Parts of an Ancient Greek Fighting Ship

Arturo Sánchez Sanz wrote in National Geographic: The trireme’s most feared weapon was a bronze battering ram attached to the prow of the ship. Fierce ancient naval battles were fought by trying to slam into the side of an enemy ship and either puncture the hull or damage the oars to immobilize it. Scholars estimate the maximum ramming speed to be around nine knots (10.4 miles an hour). [Source: Arturo Sánchez Sanz, National Geographic, February 24, 2023]

As to the construction of the ships, the prow and stern were, generally speaking, of similar build; both, as a rule, ended in curves, but there was usually a lofty decoration of leaves or feathers for the stern, while at the prow they put the image of a god, or the head of an animal, or some other picture, which often showed the name of the boat; these were constructed of wood or bronze, and a flag waved at the top. Below the prow, for the most part under water, lay the strong beak, made of boards firmly fastened into the bow, and protected in front by massive iron points. [Source “The Home Life of the Ancient Greeks” by Hugo Blümner, translated by Alice Zimmern, 1895]


Fleet of triremes made up of photographs of thr replica Olympias

On the deck there was usually a little canopy at both ends; in one image this is seen on the front deck, and apparently also in another image, though this may be a little tent used as a protection against the sun, such as was often placed on the upper deck. The tower at the back, and the little hut for the helmsman from which he directed both rudders, are wanting on these pictures. The old ships had two rudders, to the right and left of the stern; by means of a mechanical contrivance, which is, however, not represented in the pictures, these two rudders could be directed at the same time in a parallel direction.

In some images we observe near the bow a round opening, corresponding to a similar hole in another image; the object of this was to enable the anchor-ropes to pass through the ship to the anchors, which resembled our modern ones in all essentials, and were hung up when not in use on little projections at both sides of the prow, which also served the purpose of keeping off the enemy’s ship when avoiding an attack. On the great mainmast there were, as a rule, two square yard sails, fastened one over another, with a third above them, and at the top of the mast two triangular topsails. The ships of war also had two sails following the length of the ship, which were of particular importance for turning when the wind blew from the side. The Attic inscriptions give us many other details about seafaring, but these are only of special interest for professional sailors.

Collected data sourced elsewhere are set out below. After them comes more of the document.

(** The tests' products, priced 4500.00, 6500.00, 9000.00, 3000.00 and
    7000.00: between 5000 and 8000 lie the second and the fifth, above 8000
    the third, below 5000 the first and the fourth, and without bounds all
    five are returned. *)
Lemma query_returns_open_range_witness :
  (exists out,
     ProductUsecase.query (Some (dec_of_Z 5000)) (Some (dec_of_Z 8000)) varied_world
       = (varied_world, Ok out)
     /\ names out = ["Laptop Mid"; "Smartphone"])
  /\ (exists out,
     ProductUsecase.query (Some (dec_of_Z 8000)) None varied_world
       = (varied_world, Ok out)
     /\ names out = ["Laptop High"])
  /\ (exists out,
     ProductUsecase.query None (Some (dec_of_Z 5000)) varied_world
       = (varied_world, Ok out)
     /\ names out = ["Laptop Basic"; "Tablet"])
  /\ (exists out,
     ProductUsecase.query None None varied_world = (varied_world, Ok out)
     /\ names out
        = ["Laptop Basic"; "Laptop Mid"; "Laptop High"; "Tablet"; "Smartphone"])
  /\ (exists out,
     ProductUsecase.query (Some (dec_of_Z 9000)) None varied_world
       = (varied_world, Ok out)
     /\ out = []).
Proof.
  repeat split.
  - destruct (query_returns_open_range varied_world varied_prices
      (Some (dec_of_Z 5000)) (Some (dec_of_Z 8000)) I eq_refl) as (out & Hq & -> & _).
    eexists. split; [exact Hq | reflexivity].
  - destruct (query_returns_open_range varied_world varied_prices
      (Some (dec_of_Z 8000)) None I eq_refl) as (out & Hq & -> & _).
    eexists. split; [exact Hq | reflexivity].
  - destruct (query_returns_open_range varied_world varied_prices
      None (Some (dec_of_Z 5000)) I eq_refl) as (out & Hq & -> & _).
    eexists. split; [exact Hq | reflexivity].
  - destruct (query_returns_open_range varied_world varied_prices
      None None I eq_refl) as (out & Hq & -> & _).
    eexists. split; [exact Hq | reflexivity].
  - destruct (query_returns_open_range varied_world varied_prices
      (Some (dec_of_Z 9000)) None I eq_refl) as (out & Hq & _ & _ & Hnone).
    eexists. split; [exact Hq |]. apply Hnone. intros m Hm. cbn in Hm.
    repeat (destruct Hm as [<- | Hm]; [reflexivity|]). destruct Hm.
Defined.

(** ** create *)

Ltac world_simpl :=
  unfold set_docs, set_unique_name, set_next_oid, set_events, set_ticks,
    set_uuid_draws in *;
  cbn [docs unique_name next_oid events clock ticks uuid_source uuid_draws] in *.

Lemma collection_call_fails {A} (op : M A) w e evs :
  events w = Fails e :: evs -> collection_call op w = (set_events evs w, Raise e).
Proof. intros He. unfold collection_call, arrive. by rewrite He. Qed.

Lemma collection_call_quiet {A} (op : M A) w evs :
  events w = Quiet :: evs -> collection_call op w = op (set_events evs w).
Proof. intros He. unfold collection_call, arrive. by rewrite He. Qed.

Lemma collection_call_idle {A} (op : M A) w :
  events w = [] -> collection_call op w = op w.
Proof. intros He. unfold collection_call, arrive. by rewrite He. Qed.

Types of Ancient Greek Fighting Ships

Before about 800 B.C., there was no leading ship type used within the fleets of the Aegean. Most of the ships were little more than large boats of ancient design. They were mainly used in war to carry troops. Naval battles were plank actions. Around 800 B.C. naval battles became competitions of maneuvering and speed. The kind of ship that facilitated this was the Pentecost, a a fast war galley with oarsmen. A krater from circa 735 B.C. shows Ariadne and Theseus boarding a ship with two rows of oars.

Homer's epic poem The Iliad, written in the eighth century B.C., mentions triaconters and penteconters, vessels that were crewed by 30 or 50 men, respectively. A large pentecontor could be up to thirty-seven to thirty-eight meters; the grin would be 4 meters to allow room for the rowers to work the oars. Such ships had a speed of nine to ten knots. There was also a small war galley, used by marines of the Aegean.[Source: According to Greeceme.com].

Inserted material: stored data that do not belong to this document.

(** ** The dashboard client *)

Lemma buffer_device_outcome status gpu_id metrics self :
  (buffer_device status gpu_id metrics self).1
  = match attach_status status gpu_id metrics with
    | Ok _ => Ok tt
    | Raise e => Raise e
    end.
Proof.
  unfold buffer_device.
  destruct (attach_status status gpu_id metrics) as [point|e].
  - destruct (dict_get gpu_id (data_buffer self)) as [points|] eqn:E; simpl.
    + rewrite E. destruct (_ <? _); [|done].
      by destruct points.
    + rewrite dict_get_set, String.eqb_refl. simpl.
      by destruct (_ <? _).
  - by destruct (dict_get gpu_id (data_buffer self)).
Qed.

Lemma buffer_loop_outcome status items self :
  (buffer_loop status items self).1
  = match status with
    | Some info =>
      match first_missing info items with
      | Some gpu_id => Raise (KeyError gpu_id)
      | None => Ok tt
      end
    | None => Ok tt
    end.
Proof.
  revert self. induction items as [|[g m] items IH]; intros self.
  - by destruct status.
  - cbn [buffer_loop first_missing].
    pose proof (buffer_device_outcome status g m self) as Hd.
    destruct (buffer_device status g m self) as [[[]|e] self']; simpl in Hd.
    + rewrite IH. destruct status as [info|]; [|done].
      simpl in Hd. by destruct (dict_get g info).
    + destruct status as [info|]; [|done].
      simpl in *. by destruct (dict_get g info).
Qed.

Lemma buffer_loop_timestamps status items self :
  timestamps (buffer_loop status items self).2 = timestamps self
  /\ max_points (buffer_loop status items self).2 = max_points self.
Proof.
  revert self. induction items as [|[g m] items IH]; intros self; [done|].
  cbn [buffer_loop].
  assert (timestamps (buffer_device status g m self).2 = timestamps self
          /\ max_points (buffer_device status g m self).2 = max_points self) as Hd.
  { unfold buffer_device.
    destruct (attach_status status g m) as [point|e];
      destruct (dict_get g (data_buffer self)) as [points|] eqn:E; simpl;
      rewrite ?E, ?dict_get_set, ?String.eqb_refl; simpl; try done.
    - destruct (_ <? _); [|done]. by destruct points.
    - by destruct (_ <? _). }
  destruct (buffer_device status g m self) as [[[]|e] self']; simpl in *; [|done].
  destruct (IH self') as [-> ->]. done.
Qed.

Lemma client_turn_outcome_eq (fromisoformat : string -> Result Q)
    (data : Envelope) (self : DashApp) :
  (websocket_client_turn fromisoformat data self).1
  = match fromisoformat (timestamp data) with
    | Raise e => Raise e
    | Ok _ =>
      match status data with
      | Some info =>
        match first_missing info (metrics data) with
        | Some gpu_id => Raise (KeyError gpu_id)
        | None => Ok tt
        end
      | None => Ok tt
      end
    end.
Proof.
  unfold websocket_client_turn.
  destruct (fromisoformat (timestamp data)) as [t|e]; [|done].
  set (self1 := set_timestamps _ self).
  pose proof (buffer_loop_outcome (status data) (metrics data) self1) as Ho.
  pose proof (buffer_loop_timestamps (status data) (metrics data) self1) as [Ht _].
  destruct (buffer_loop (status data) (metrics data) self1) as [[[]|e] self2];
    simpl in *; [|done].
  rewrite <- Ho. destruct (_ <? _); [|done].
  rewrite Ht. by destruct (timestamps self).
Qed.

Lemma first_missing_spec info (items : list (string * Sample)) :
  match first_missing info items with
  | None => forall g, g ∈ items.*1 -> is_Some (dict_get g info)
  | Some g => g ∈ items.*1 /\ dict_get g info = None
  end.
Proof.
  induction items as [|[k v] items IH]; simpl.
  - by intros g ?%elem_of_nil.
  - destruct (dict_get k info) as [entry|] eqn:E.
    + destruct (first_missing info items) as [g|].
      * destruct IH as [Hg Hn]. split; [by right | done].
      * intros g [->|Hg]%elem_of_cons; [by rewrite E | by apply IH].
    + split; [by left | done].
Qed.

Lemma first_missing_None info (items : list (string * Sample)) :
  (forall g, g ∈ items.*1 -> is_Some (dict_get g info)) ->
  first_missing info items = None.
Proof.
  intros H. pose proof (first_missing_spec info items) as Hs.
  destruct (first_missing info items) as [g|]; [|done].
  destruct Hs as [Hg Hn]. apply H in Hg. rewrite Hn in Hg. by destruct Hg.
Qed.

Biremes (galleys with double banks of oars) first appeared 700 B.C. and are recorded on reliefs from that time. They were created when someone came up with the idea of using outriggers. This allowed for two rows of oars. The lower row of oars was fixed directly to the hull and worked just like in earlier ships. The upper row of oars were fixed with the outriggers as well as the higher oarsmen sat further outside, giving area for both rows of oars to function. Biremes had a narrow beam compared to Penteconters of similar length, with most of them having a beam of 3 meters. Most Biremes carried a hundred rowers.

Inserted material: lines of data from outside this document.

(* ===== verification/Prelude.v ===== *)
(** * Verification of the thumbnailer service: overview and prelude

    The program is a D-Bus service that makes thumbnails of local media files and
    of remote album and artist art, a client library for Qt programs, a QML plugin
    on top of it, a helper process that extracts frames and embedded art, and an
    administration tool.  This development models all of them, as executable
    definitions, and proves what makes them correct, each alone and together: the
    client and the service, the event loop of the service and its thread pools, and
    the three in one system.

    ** Parts and files

    A call enters at [DBusInterface] (src/src/service/dbusinterface.cpp), which
    creates one [Handler] (handler.cpp) per call and queues it behind the other
    calls with the same key.  A handler asks for the credentials of its peer
    (credentialscache.cpp), checks the caches in a thread pool, schedules a
    download or extraction with a rate limiter (ratelimiter.cpp), and creates the
    thumbnail.  The look-up is [RequestBase::thumbnail] (thumbnailer.cpp), over
    three persistent caches (cachehelper.h), the image code (image.cpp), the
    backoff after network failures (backoff_adjuster.cpp) and the sources of
    images: local files, vs-thumb (imageextractor.cpp), embedded album art
    (local_album_art.cpp) and the network (ubuntuserverdownloader.cpp).  On the
    other side of the bus the client library (libthumbnailer-qt.cpp) limits the
    calls in flight and gives programs requests they can wait for or cancel; the
    QML plugin wraps them as image responses.  The administration tool talks to
    the second interface of the service (admininterface.cpp).

    - Prelude.v        this file: outcomes, state with failures, machine integers,
                       sums over maps, tactics.
    - CxxLib.v         the C++ library functions on numbers and strings.
    - Exceptions.v     Exception.cpp, UnityExceptions.h: the exception classes with
                       their chains of causes and histories, on a heap.
    - Settings.v       settings.cpp.
    - QtSize.v         QSize and QSize::scale as the code uses them.
    - Image.v          image.cpp: loading, orientation, scaling, pixels, encoding,
                       over GdkPixbuf and libexif as the interface [ImageLibs];
                       ImageInstance.v shows the interface can be implemented.
    - CacheInterface.v what the thumbnailer requires of a cache (class [Cache] and
                       its laws); CacheHelper.v models cachehelper.h with its
                       recovery of corrupt databases and discharges the laws.
    - ImageExtractor.v imageextractor.cpp: the vs-thumb process and its pipe.
    - VsThumb.v        src/vs-thumb: the process itself, over GStreamer and GdkPixbuf
                       as an interface, with the references it holds.
    - LocalArt.v       local_album_art.cpp over TagLib.
    - Keys.v           the keys of thumbnailer.cpp: how requests name cache entries.
    - Backoff.v        backoff_adjuster.cpp.
    - Thumbnailer.v    thumbnailer.cpp: the request classes, [thumbnail()], the
                       [Thumbnailer] object, its maintenance and its restart, over
                       the interfaces [Cache] and [Host]; ThumbnailerInstance.v has
                       the witnesses, over CacheHelper.v and ImageInstance.v.
    - CacheLife.v      the thumbnailer in use: any look-ups and maintenance between a
                       look-up and a later one, and what they leave of an entry.
    - Threads.v        threads that share a state, as trees of accesses: running
                       alone, pools, bounds, and rules for one thread in any company.
    - CacheRace.v      cachehelper.h among threads: its calls access by access.
    - Concurrent.v     the thread pools: [thumbnail()] and the maintenance of the
                       [Thumbnailer] access by access, in any number of threads;
                       PoolCorrect.v has the properties.
    - Files.v          file_io.cpp, file_lock.cpp, safe_strerror.cpp,
                       make_directories.cpp.
    - ResourcePtr.v    ResourcePtr.h and GobjPtr.v gobj_memory.h: the handles, as
                       state machines over the set of resources that are held.
    - ResourceLocks.v  ResourcePtr.h among threads: its calls access by access, with
                       their mutexes.
    - Access.v         check_access.cpp, mimetype.cpp, and the interface [Host]
                       implemented with the functions of this repository.
    - Downloader.v     ubuntuserverdownloader.cpp, artdownloader.cpp, artreply.h.
    - Downloads.v      a request from [download()] to [downloadFinished()]: what the
                       extractor or the reply has become when it emits [finished()].
    - Version.v        version.cpp.
    - RateLimiter.v    ratelimiter.cpp, used by the service and by the client.
    - Credentials.v    credentialscache.cpp.
    - Inactivity.v     inactivityhandler.cpp.
    - Service.v        handler.cpp and dbusinterface.cpp as one state and the events
                       of the event loop; ServiceInv.v (the chains per key, the
                       credentials callbacks, the limiter jobs, each with its
                       invariant), ServiceSpec.v (the invariant of the state and its
                       preservation) and ServiceCorrect.v (the properties).
    - ServiceFailures.v the same service when [download()] throws, for want of file
                       descriptors or of a valid address.
    - ServicePools.v   the event loop of Service.v and the pools of Concurrent.v side
                       by side: jobs start, run and report to their handlers.
    - Admin.v          admininterface.cpp and stats.cpp: the calls of the second
                       interface and the encoding of the statistics.
    - AdminTool.v      src/thumbnailer-admin: the command line, its parsing, and
                       what each command prints and calls.
    - Client.v         libthumbnailer-qt.cpp: requests, replies, the event loop;
                       ClientApi.v: the public classes and their signal;
                       ClientSlots.v: programs that call the library from the slots
                       of that signal.
    - QmlPlugin.v      the plugin's providers and image responses.
    - ServiceMain.v    main.cpp of the service, trace.cpp, and several instances of
                       the service side by side.
    - EndToEnd.v       the client library and the service composed, with programs
                       that block in [waitForFinished()].
    - WholeSystem.v    the client library, the event loop and the thread pools in
                       one system.

    ** How code becomes definitions

    A class is a record, a member function a function on it; where it can throw
    the result is an [outcome], and where it changes the object and can throw a
    computation of the monad [M], which keeps the state of an exception.  A failed
    [assert], undefined behaviour and a call of [abort()] are the outcome [Crash],
    so that "does not crash" is a statement about them.  Objects shared by address
    (handlers, client requests, cells of the limiter's queue) are entries of a map
    whose keys are the addresses.  A signal runs its slots in the order of their
    connection inside the emission; the event loop is a step relation, and a
    property of all its states is proved for every reachable one.  What runs in
    a thread pool is given twice: as one step (Thumbnailer.v, CacheHelper.v), and
    as the tree of its accesses to what the threads share, where an operation
    that locks itself (a call of the cache library) is one access and a field that
    nothing protects is read and written by accesses of its own; alone the two
    do the same.  Code outside
    the repository is a parameter with laws stating its documented behaviour:
    GdkPixbuf, libexif, the persistent cache, TagLib, GIO, AppArmor, Qt's network
    classes, the file system, the clock (an argument [now] of each operation).
    [int] is 32 bits wide; arithmetic that could overflow is checked ([as_int]) or
    wraps ([narrow_int]) as the code's types say.

    Fuel: [begin] of Service.v recurses through the calls chained for one key and
    gets one more than the number of handlers; [read_loop] and [copy_loop] get the
    length of the file and [lock_loop] the number of attempts the waiting time
    allows; the walk through the exceptions of Exceptions.v gets [fuel_for] the
    heap, more than the exceptions there are; running out is a [Crash], which the
    properties exclude.  The trees of Threads.v need none: a look-up makes at most
    [longest] = 11 accesses.  [emit_finished] of ClientSlots.v gets the depth of slots
    inside slots: the requests that have not finished are enough unless slots create
    new ones without end ([slots_return]).

    ** What the theorems show

    - Service: one reply per call, never two; every run without new calls
      ends with all calls answered; calls for a key are served one at a time in
      order of arrival; the limiters hold; the idle exit loses nothing; and
      exactly one kind of call leads to undefined behaviour ([service_crashes_only_on_refusal]).
    - Downloads that cannot start: no call is lost or answered twice, and the limits
      hold, but each failure keeps a slot of its limiter for good, and when all are
      gone the calls that wait are never answered ([lost_slots_starve]).
    - The thread pools: in every interleaving of look-ups of different keys and
      maintenance the caches stay valid, nothing crashes, thumbnails that were
      made stay, keys do not disturb each other, every run is finite; the handlers
      see to it that no two look-ups of a key run at once and none starts before its
      download is over, take every result, and with the look-ups in their threads
      all calls are answered.  Two things are
      not safe: the backoff state can lose a failure ([failure_lost]), and a
      corrupt cache that two threads recover at once crashes ([recovery_race]).
    - Client: no crash in any interleaving of requests, cancellations, waits,
      deletions and replies; the pump is posted once; no request is stuck; waiting
      ends; [finished] is emitted once, and what a request then reports is the image
      of a reply that came for it or the error of its cause; the plugin answers the
      QML engine once - but with neither a texture nor an error when the bytes of
      the reply are no image ([neither_texture_nor_error]); slots may call the library again as
      long as they destroy no request ([slots_run_after], [destroyed_in_its_slot]).
    - Together: a request shows the one reply the service sent for its call; every
      run without new work ends with all requests finished and no program left
      blocked in [waitForFinished()], with the look-ups in their threads and
      whatever their schedule.  (A run of the whole projects to a run of each
      composition of two by construction, [whole_refines].)
    - The process: at most one instance has the caches open; what is acquired is
      given back.
    - Thumbnailer: [thumbnail()] never crashes and says what it did by its status;
      a success is a cache hit from then on, a permanent failure is remembered for
      its time, both for records no larger than their cache, whatever look-ups and
      maintenance follow and until the entry is evicted or cleared (CacheLife.v); a
      transient failure is not remembered; sizes are bounded; the backoff survives a
      restart, or is cleared with the caches by an upgrade.
    - Image, extraction, album art, keys, caches, files: sizes fit, orientation is
      applied, pixels are read in bounds, keys are injective, the album art choice
      agrees between formats, corrupt caches recover, writes are atomic; the art
      vs-thumb finds is the art the service reads; vs-thumb, [ResourcePtr] and
      [gobj_ptr] release what they hold exactly once - vs-thumb unless it stops at
      one of the places of [stops], [gobj_ptr] unless an object floats -; threads that share a
      [ResourcePtr] see its calls one at a time and never deadlock ([threads_atomic]).
    - Administration: the calls apply the library's own operation to the caches their
      selector says and to no other, and keep the idle handler balanced also when
      they throw; the tool calls the method its command names; sizes and statistics
      survive the bus.
    - Exceptions: [what()] renders the whole chain of causes.

    ** Not modelled

    The insides of GStreamer, GdkPixbuf, libexif, TagLib, GLib, GIO and Qt, which
    are parameters; slots of a program that throw; the tests, examples and tools
    of the repository.  An access to a field is atomic and the accesses of all
    threads are in one order: what a compiler or a processor may do to an
    unprotected field beyond that is outside the model.  The pools are given valid
    caches: the recovery of a corrupt one among threads is in CacheRace.v.  One
    client has its library modelled beside the service; the calls of others come
    at any time.

    Where a definition is coarser than the code: [put()] of a record larger than
    the cache is one that adds nothing, the exception by which a library may
    report it being one that [thumbnail()] turns into a [ResourceException] of its
    own; the replies of EndToEnd.v come from the service, errors the bus makes up
    itself (a timeout, an unknown service) are events of Client.v but no steps of the
    composition; Client.v takes the emission of [finished] and the uses of members
    after it as one step, which ClientSlots.v takes apart, and ClientApi.v derives
    the emission from the change of [finished_] in that step; [try_lock()] of a mutex
    the thread owns returns normally in ResourceLocks.v; the instances of
    ServiceMain.v share one lock file, as processes with one cache directory do; a
    process that fails to start reports it to Downloads.v as a later event of the
    loop; and the reference that a copy constructor of [gobj_ptr] leaks when it
    throws is counted among those the program holds outside. *)

From Stdlib Require Export ZArith Lia Ascii.
From stdpp Require Export base gmap strings relations tactics list.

Arturo Sánchez Sanz wrote in National Geographic: At the beginning of the seventh century B.C., accumulated experience led to new technical advances, and the much more sophisticated trireme model appeared. Thucydides wrote that the Corinthians were the first to introduce the design to the Greek world, though modern historians think triremes may have first been built in Phoenicia, in the eastern Mediterranean and what is now Lebanon.

Triremes (galleys with triple banks of oars) first appeared 500 B.C. but the cost of building them was so great that they were not widely used until around the time of Alexander (the 4th century B.C.). Not much is known about the designs of these ships other than what can be gleaned from historical accounts and few images on vases. No remains of a trireme have ever been found.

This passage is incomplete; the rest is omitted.